Previous studies have highlighted the emerging role of AMPK/mTOR in cancer, and the best understood role of mTOR in mammalian cells is the control of mRNA translation through the phosphorylation of 4E-BP1 (51,52). In addition to lipogenic suppression, it was observed that PTE may also act as a translation-suppressing mimetic. In the present study, it was observed that PTE treatment downregulated the phosphorylation of mTOR and, consequently, the dephosphorylation of 4E-BP1. The regulation of these key steps to translation initiation following PTE treatment may suppress general mRNA translation in MM cells. It is established that cancer cells are sensitive to nutrient shortage (16,34). Once PTE treatment drives MM cells into a low-nutrient state, the cells may have been killed by the depletion of intracellular lipids and proteins. The effect of PTE on metabolic suppression and apoptosis was reversed by the pharmacological AMPK inhibitor compound C, further confirming the central role of AMPK in mediating the nutrient suppression and antineoplastic effects of PTE on MM cells.

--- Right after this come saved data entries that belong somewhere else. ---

(** * Kunyu: lexer, parser, object model and tree-walking interpreter

    A shallow embedding of the C sources of the Kunyu scripting language
    (kunyu.h, ast.h, ast.c, parser.c, lexer.c, object.c, builtins.c,
    interpreter.c) and the properties of its specification that were
    checked against it.

    Modelling conventions, used throughout:
    - a C string is a [string] (a sequence of bytes); Chinese keywords and
      messages are the UTF-8 bytes of the literals of the source;
    - a pointer that may be NULL is an [option]; the heap of [PyObject]s is
      a list of cells indexed by address, a freed cell is [None];
    - [malloc], [realloc] and [strdup] always succeed: the branches of the
      source that handle a failed allocation are not part of the model;
    - [free] of AST nodes and of C strings has no counterpart (the values of
      the model are immutable), [free] of a [PyObject] empties its cell;
    - what C leaves undefined (a NULL or dangling pointer dereferenced, an
      integer division by zero, a double that does not fit in an int) is
      the outcome [Undefined];
    - recursion and unbounded loops take a [fuel] argument and answer
      [OutOfFuel] when it is used up;
    - C [double]s are the primitive binary64 floats of the kernel, C [int]
      counters are [Z] or [nat] (their overflow is out of reach). *)

From Stdlib Require Import ZArith Ascii String List Bool Lia.
From Stdlib Require Import PrimFloat SpecFloat FloatOps DecimalString.
From stdpp Require Import base tactics option list strings.

Local Open Scope string_scope.
Local Open Scope Z_scope.

(* ================================================================== *)
(** ** Outcomes and the state monad of the three passes *)

Inductive outcome (S A : Type) : Type :=
| Done (a : A) (s : S)
| Undefined
| OutOfFuel.
Arguments Done {S A} a s.
Arguments Undefined {S A}.
Arguments OutOfFuel {S A}.

Definition M (S A : Type) : Type := S -> outcome S A.

Definition ret {S A} (a : A) : M S A := fun s => Done a s.

Definition bind {S A B} (m : M S A) (f : A -> M S B) : M S B :=
  fun s => match m s with
           | Done a s' => f a s'
           | Undefined => Undefined
           | OutOfFuel => OutOfFuel
           end.

Definition get {S} : M S S := fun s => Done s s.
Definition put {S} (s : S) : M S unit := fun _ => Done tt s.
Definition modify {S} (f : S -> S) : M S unit := fun s => Done tt (f s).
Definition undefined {S A} : M S A := fun _ => Undefined.
Definition out_of_fuel {S A} : M S A := fun _ => OutOfFuel.

Notation "'let*' x ':=' m 'in' f" := (bind m (fun x => f))
  (at level 10, x name, m at level 100, f at level 200).
Notation "m ';;;' f" := (bind m (fun _ => f))
  (at level 100, f at level 200, right associativity).

(** Running a computation of a component inside a larger state. *)
Definition lift {S T A} (proj : S -> T) (upd : T -> S -> S) (m : M T A) : M S A :=
  fun s => match m (proj s) with
           | Done a t => Done a (upd t s)
           | Undefined => Undefined
           | OutOfFuel => OutOfFuel
           end.

(* ================================================================== *)
(** ** The C library, as far as the sources use it *)

Module Libc.

(** [strlen]-bounded view of a buffer: the bytes before the first NUL. *)
Fixpoint c_str (s : string) : string :=
  match s with
  | EmptyString => EmptyString
  | String c r => if Ascii.eqb c "000"%char then EmptyString else String c (c_str r)
  end.

Fixpoint take (n : nat) (s : string) : string :=
  match n, s with
  | O, _ => EmptyString
  | _, EmptyString => EmptyString
  | S n', String c r => String c (take n' r)
  end.

(** [snprintf(buf, 256, ...)]: at most 255 bytes of the text are kept. *)
Definition snprintf256 (text : string) : string := take 255 text.

Definition code (c : ascii) : Z := Z.of_nat (nat_of_ascii c).

(** [isdigit], [isalpha], [isalnum] in the "C" locale; a byte above 127
    (a negative [char]) is in none of the classes. *)
Definition isdigit (c : ascii) : bool := (48 <=? code c) && (code c <=? 57).
Definition isalpha (c : ascii) : bool :=
  ((65 <=? code c) && (code c <=? 90)) || ((97 <=? code c) && (code c <=? 122)).
Definition isalnum (c : ascii) : bool := isalpha c || isdigit c.

(** ["%d"] of an integer. *)
Definition string_of_Z (z : Z) : string := NilZero.string_of_int (Z.to_int z).

(** *** Doubles *)

Definition double := float.

(** The value [m * 2^e] of a finite double as a fraction [num / den]. *)
Definition frac_of (m : positive) (e : Z) : Z * Z :=
  if 0 <=? e then (Z.pos m * 2 ^ e, 1) else (Z.pos m, 2 ^ (- e)).

(** Rounding of the non-negative fraction [num / den] to an integer, ties to even. *)
Definition round_half_even (num den : Z) : Z :=
  let q := num / den in
  let r := num mod den in
  match 2 * r ?= den with
  | Lt => q
  | Gt => q + 1
  | Eq => if Z.even q then q else q + 1
  end.

(** [atof] on the text of a number token: a run of decimal digits with at
    most one ['.'] (what [read_number] produces).  The longest such prefix
    is converted, correctly rounded; no digit at all gives [0].  Signs,
    exponents and the [inf]/[nan]/hexadecimal forms never reach [atof] from
    the lexer and are not modelled. *)
Fixpoint scan_digits (s : string) (acc : Z) (count : Z) : Z * Z * string :=
  match s with
  | String c r =>
      if isdigit c then scan_digits r (10 * acc + (code c - 48)) (count + 1)
      else (acc, count, s)
  | EmptyString => (acc, count, s)
  end.

Definition atof (s : string) : double :=
  let '(ip, _, rest) := scan_digits s 0 0 in
  let '(n, k) :=
    match rest with
    | String "." r => let '(n, k, _) := scan_digits r ip 0 in (n, k)
    | _ => (ip, 0)
    end in
  match n with
  | Z0 => PrimFloat.zero
  | _ =>
      let '(mz, ez, lz) := SFdiv_core_binary prec emax n 0 (10 ^ k) 0 in
      SF2Prim (binary_round_aux prec emax false mz ez lz)
  end.

(** [(double)i] for an [int] [i]: exact. *)
Definition double_of_int (i : Z) : double :=
  match i with
  | Z0 => PrimFloat.zero
  | Zpos p => SF2Prim (binary_round prec emax false p 0)
  | Zneg p => SF2Prim (binary_round prec emax true p 0)
  end.

Definition INT_MAX : Z := 2147483647.
Definition INT_MIN : Z := -2147483648.

(** [(int)x]: truncation toward zero; undefined ([None]) when the
    truncated value is not an [int] (C99 6.3.1.4), NaN and infinities
    included. *)
Definition int_of_double (x : double) : option Z :=
  match Prim2SF x with
  | S754_zero _ => Some 0
  | S754_finite s m e =>
      let '(num, den) := frac_of m e in
      let t := if s then - (num / den) else num / den in
      if (INT_MIN <=? t) && (t <=? INT_MAX) then Some t else None
  | _ => None
  end.

(** [(size_t)x]: truncation toward zero, undefined outside [0, 2^64). *)
Definition size_of_double (x : double) : option nat :=
  match Prim2SF x with
  | S754_zero _ => Some 0%nat
  | S754_finite s m e =>
      let '(num, den) := frac_of m e in
      let t := if s then - (num / den) else num / den in
      if (0 <=? t) && (t <? 2 ^ 64) then Some (Z.to_nat t) else None
  | _ => None
  end.

(** [a % b] on [int]s: undefined for a zero divisor and when the quotient
    overflows (C99 6.5.5); otherwise the remainder of the truncating division. *)
Definition int_rem (a b : Z) : option Z :=
  if b =? 0 then None
  else if (a =? INT_MIN) && (b =? -1) then None
  else Some (Z.rem a b).

(** The value returned by [modf(x, &intpart)]: the fractional part of [x],
    with the sign of [x]. *)
Definition modf (x : double) : double :=
  match Prim2SF x with
  | S754_nan => x
  | S754_zero _ => x
  | S754_infinity s => SF2Prim (S754_zero s)
  | S754_finite s m e =>
      if 0 <=? e then SF2Prim (S754_zero s)
      else match Z.pos m mod 2 ^ (- e) with
           | Zpos f => SF2Prim (S754_finite s f e)
           | _ => SF2Prim (S754_zero s)
           end
  end.
Lemma Start_step_guards w :
  isStarted (st w) <> 1 -> isStarting (st w) = 0 ->
  Start_step at_load w = (at_cas, w) /\
  Start_step at_cas w = (at_body, upd (set_isStarting 1) w).
Proof.
  intros Hs Hi. cbn [Start_step].
  destruct (Z.eqb_spec (isStarted (st w)) 1) as [| _]; [done |].
  by rewrite Hi.
Qed.

Lemma Stop_step_guards w :
  isStopped (st w) <> 1 -> isStopping (st w) = 0 ->
  Stop_step at_load w = (at_cas, w) /\
  Stop_step at_cas w = (at_body, upd (set_isStopping 1) w).
Proof.
  intros Hs Hi. cbn [Stop_step].
  destruct (Z.eqb_spec (isStopped (st w)) 1) as [| _]; [done |].
  by rewrite Hi.
Qed.

(** A [Start] that passes its guards, step by step. *)
Lemma run_Start_passed w n :
  isStarted (st w) <> 1 -> isStarting (st w) = 0 ->
  let wb := fst (Start_body (upd (set_isStarting 1) w)) in
  let r := returns (snd (Start_body (upd (set_isStarting 1) w))) in
  run Start_step (2 + n) at_load w =
    match n with
    | 0 => (at_body, upd (set_isStarting 1) w)
    | 1 => (at_store1 r, wb)
    | 2 => (at_store2 r, upd (set_isStarting 0) wb)
    | 3 => (at_store3 r, upd (set_isStopped 0) (upd (set_isStarting 0) wb))
    | _ => (returned r, upd Start_deferred wb)
    end%nat.
Proof.
  intros Hs Hi wb r. destruct (Start_step_guards w Hs Hi) as [H1 H2].
  cbn [Nat.add]. rewrite !run_S, H1. cbn [fst snd]. rewrite H2. cbn [fst snd].
  assert (Start_step at_body (upd (set_isStarting 1) w) = (at_store1 r, wb)) as H3.
  { subst wb r. cbn [Start_step]. by destruct (Start_body _). }
  destruct n as [| n]; [reflexivity |].
  rewrite run_S, H3. cbn [fst snd].
  destruct n as [| n]; [reflexivity |]. rewrite run_S. cbn [Start_step fst snd].
  destruct n as [| n]; [reflexivity |]. rewrite run_S. cbn [Start_step fst snd].
  destruct n as [| n]; [reflexivity |]. rewrite run_S. cbn [Start_step fst snd].
  by apply run_returned.
Qed.

Lemma run_Stop_passed w n :
  isStopped (st w) <> 1 -> isStopping (st w) = 0 ->
  let wb := fst (Stop_body (upd (set_isStopping 1) w)) in
  let r := snd (Stop_body (upd (set_isStopping 1) w)) in
  run Stop_step (2 + n) at_load w =
    match n with
    | 0 => (at_body, upd (set_isStopping 1) w)
    | 1 => (at_store1 r, wb)
    | 2 => (at_store2 r, upd (set_isStopping 0) wb)
    | 3 => (at_store3 r, upd (set_isStopped 1) (upd (set_isStopping 0) wb))
    | _ => (returned r, upd Stop_deferred wb)
    end%nat.
Proof.
  intros Hs Hi wb r. destruct (Stop_step_guards w Hs Hi) as [H1 H2].
  cbn [Nat.add]. rewrite !run_S, H1. cbn [fst snd]. rewrite H2. cbn [fst snd].
  assert (Stop_step at_body (upd (set_isStopping 1) w) = (at_store1 r, wb)) as H3.
  { subst wb r. cbn [Stop_step]. by destruct (Stop_body _). }
  destruct n as [| n]; [reflexivity |].
  rewrite run_S, H3. cbn [fst snd].
  destruct n as [| n]; [reflexivity |]. rewrite run_S. cbn [Stop_step fst snd].
  destruct n as [| n]; [reflexivity |]. rewrite run_S. cbn [Stop_step fst snd].
  destruct n as [| n]; [reflexivity |]. rewrite run_S. cbn [Stop_step fst snd].
  by apply run_returned.
Qed.

(** A call that runs alone is the function [Start], [Stop]. *)
Lemma run_Start w :
  run Start_step 6 at_load w = (returned (returns (snd (Start w))), fst (Start w)).
Proof.
  destruct (Z.eqb_spec (isStarted (st w)) 1) as [Hs | Hs].
  - rewrite (Start_guarded w (or_introl Hs)), run_S. cbn [Start_step]. rewrite Hs.
    cbn [Z.eqb Pos.eqb fst snd]. by apply run_returned.
  - destruct (Z.eqb_spec (isStarting (st w)) 0) as [Hi | Hi].
    + rewrite (Start_as_body w Hs Hi). exact (run_Start_passed w 4 Hs Hi).
    + rewrite (Start_guarded w (or_intror Hi)), run_S. cbn [Start_step].
      destruct (Z.eqb_spec (isStarted (st w)) 1) as [| _]; [done |]. cbn [fst snd].
      rewrite run_S. cbn [Start_step].
      destruct (Z.eqb_spec (isStarting (st w)) 0) as [| _]; [done |]. cbn [negb fst snd].
      by apply run_returned.
Qed.

Lemma run_Stop w :
  run Stop_step 6 at_load w = (returned (snd (Stop w)), fst (Stop w)).
Proof.
  destruct (Z.eqb_spec (isStopped (st w)) 1) as [Hs | Hs].
  - rewrite (Stop_guarded w (or_introl Hs)), run_S. cbn [Stop_step]. rewrite Hs.
    cbn [Z.eqb Pos.eqb fst snd]. by apply run_returned.
  - destruct (Z.eqb_spec (isStopping (st w)) 0) as [Hi | Hi].
    + rewrite (Stop_as_body w Hs Hi). exact (run_Stop_passed w 4 Hs Hi).
    + rewrite (Stop_guarded w (or_intror Hi)), run_S. cbn [Stop_step].
      destruct (Z.eqb_spec (isStopped (st w)) 1) as [| _]; [done |]. cbn [fst snd].
      rewrite run_S. cbn [Stop_step].
      destruct (Z.eqb_spec (isStopping (st w)) 0) as [| _]; [done |]. cbn [negb fst snd].
      by apply run_returned.
Qed.

Lemma unsubscribeAll_calls subs : forall w w',
  unsubscribeAll subs w = Some w' -> exists more, calls w' = calls w ++ more.
Proof.
  induction subs as [| [s |] subs IH]; intros w w'; cbn [unsubscribeAll].
  - intros [= <-]. exists []. by rewrite app_nil_r.
  - intros Hu. destruct (IH _ _ Hu) as [more Hm].
    exists (call_Unsubscribe s :: more). rewrite Hm. cbn. by rewrite <- app_assoc.
  - discriminate.
Qed.

(** Past the guards the first call of [Stop] stops the propose timer. *)
Lemma Stop_calls_stopTimer w :
  isStopped (st w) <> 1 -> isStopping (st w) = 0 ->
  exists more, calls (fst (Stop w)) = calls w ++ call_stopTimer proposeTimeout :: more.
Proof.
  intros Hs Hi. rewrite (Stop_as_body w Hs Hi). unfold Stop_body.
  cbn [fst calls upd].
  destruct (negb (cancel _)).
  - eexists. cbn. rewrite <- !app_assoc. reflexivity.
  - destruct (unsubscribeEvents _) as [w' |] eqn:Hu.
    + apply unsubscribeAll_calls in Hu as [more Hm].
      destruct (backend_Close _) as [b err]. cbn [fst calls upd emit].
      eexists. rewrite Hm. cbn. rewrite <- !app_assoc. cbn. reflexivity.
    + eexists. cbn. rewrite <- !app_assoc. reflexivity.
Qed.

(** C5, on the code.  [Start] on a core whose flags read started or
    starting, and [Stop] on a core whose flags read stopped or stopping,
    return nil and leave the world as it was, so that a second [Start]
    ([Stop]) after the first has returned changes nothing; and a call that
    runs alone, one atomic operation after the other, is [Start] ([Stop]).
    Now let a
    [Start] that passed both guards be suspended after [n] of its steps and
    let a second [Start] run.  From the compare-and-swap until the body is
    done, and once the first call has returned, the second call is turned
    away.  But when the first call stands in its deferred function, after
    the store that clears [isStarting] and before the store that sets
    [isStarted], the second [Start] passes both guards and calls
    [backend.Start] again.  [Stop] has the same gap between its first and
    its second deferred store. *)
Theorem Start_Stop_guard_window w :
  (isStarted (st w) = 1 \/ isStarting (st w) <> 0 -> Start w = (w, None)) /\
  (isStopped (st w) = 1 \/ isStopping (st w) <> 0 -> Stop w = (w, returns None)) /\
  Start (fst (Start w)) = (fst (Start w), None) /\
  Stop (fst (Stop w)) = (fst (Stop w), returns None) /\
  run Start_step 6 at_load w = (returned (returns (snd (Start w))), fst (Start w)) /\
  run Stop_step 6 at_load w = (returned (snd (Stop w)), fst (Stop w)) /\
  (isStarted (st w) <> 1 -> isStarting (st w) = 0 ->
   forall n,
     let p := fst (run Start_step n at_load w) in
     let w1 := snd (run Start_step n at_load w) in
     ((2 <= n <= 3 \/ 6 <= n)%nat -> Start w1 = (w1, None)) /\
     ((4 <= n <= 5)%nat ->
      in_deferred p = true /\
      exists more, calls (fst (Start w1)) = calls w1 ++ call_backend_Start :: more)) /\
  (isStopped (st w) <> 1 -> isStopping (st w) = 0 ->
   forall n,
     let p := fst (run Stop_step n at_load w) in
     let w1 := snd (run Stop_step n at_load w) in
     ((2 <= n <= 3 \/ 5 <= n)%nat -> Stop w1 = (w1, returns None)) /\
     (n = 4%nat ->
      in_deferred p = true /\
      exists more,
        calls (fst (Stop w1)) = calls w1 ++ call_stopTimer proposeTimeout :: more)).
Proof.
  split; [apply Start_guarded |].
  split; [apply Stop_guarded |].
  split; [apply Start_guarded, Start_leaves_guard |].
  split; [apply Stop_guarded, Stop_leaves_guard |].
  split; [apply run_Start |].
  split; [apply run_Stop |].
  split.
  - intros Hs Hi n p w1.
    pose proof (Start_body_flags (upd (set_isStarting 1) w)) as Hf.
    unfold flags in Hf. cbn [st upd set_isStarting set_flags isStarted isStarting
                               isStopped isStopping] in Hf.
    injection Hf as Hf1 Hf2 Hf3 Hf4.
    assert (forall k, run Start_step (S (S k)) at_load w = _) as Hrun
      by (intros k; exact (run_Start_passed w k Hs Hi)).
    split.
    + intros Hn. apply Start_guarded. subst p w1.
      destruct n as [| [| [| [| [| [| n]]]]]]; try lia; rewrite Hrun; cbn [snd].
      * right. cbn. lia.
      * right. cbn. rewrite Hf2. lia.
      * left. reflexivity.
    + intros Hn. subst p w1.
      destruct n as [| [| [| [| [| [| n]]]]]]; try lia; rewrite Hrun; cbn [fst snd];
        (split; [reflexivity |]);
        apply Start_calls_backend_Start; cbn; first [by rewrite Hf1 | reflexivity].
  - intros Hs Hi n p w1.
    pose proof (Stop_body_flags (upd (set_isStopping 1) w)) as Hf.
    unfold flags in Hf. cbn [st upd set_isStopping set_flags isStarted isStarting
                               isStopped isStopping] in Hf.
    injection Hf as Hf1 Hf2 Hf3 Hf4.
    assert (forall k, run Stop_step (S (S k)) at_load w = _) as Hrun
      by (intros k; exact (run_Stop_passed w k Hs Hi)).
    split.
    + intros Hn. apply Stop_guarded. subst p w1.
      destruct n as [| [| [| [| [| [| n]]]]]]; try lia; rewrite Hrun; cbn [snd].
      * right. cbn. lia.
      * right. cbn. rewrite Hf4. lia.
      * left. reflexivity.
      * left. reflexivity.
    + intros ->. subst p w1. rewrite Hrun. cbn [fst snd]. split; [reflexivity |].
      apply Stop_calls_stopTimer; cbn; first [by rewrite Hf3 | reflexivity].
Qed.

Autophagy occurs at physiological levels to facilitate macromolecular turnover; it is upregulated when cell homeo-stasis is disrupted through nutrient shortage (53). In the present study, it was observed at the molecular and cellular levels that PTE evidently induced autophagy in MM cells. It was then demonstrated that the pro-apoptotic effect of PTE was enhanced following co-treatment with autophagy inhibitors, revealing that autophagy exerts a protective role against PTE-induced apoptosis. Therefore, PTE in combination with autophagy inhibitors may be a novel alternative for the treatment of MM. As the AMPK/mTOR pathway is also involved in the regulation of autophagy in cancer cells (37), we hypothesized that treatment with PTE drives cells into a low-nutrient state, and that autophagy may be adaptively upregulated to maintain cell homeostasis through promoting the lysosomal degradation of damaged or redundant cell constituents. As a self-protective step in nutrient shortage, autophagy may promote the survival of MM cells. However, despite these observations, the underlying mechanism for the effect of autophagy on survival and apoptosis in conditions of nutrient shortage due to PTE treatment remains uncharacterized and should be the subject of further investigation.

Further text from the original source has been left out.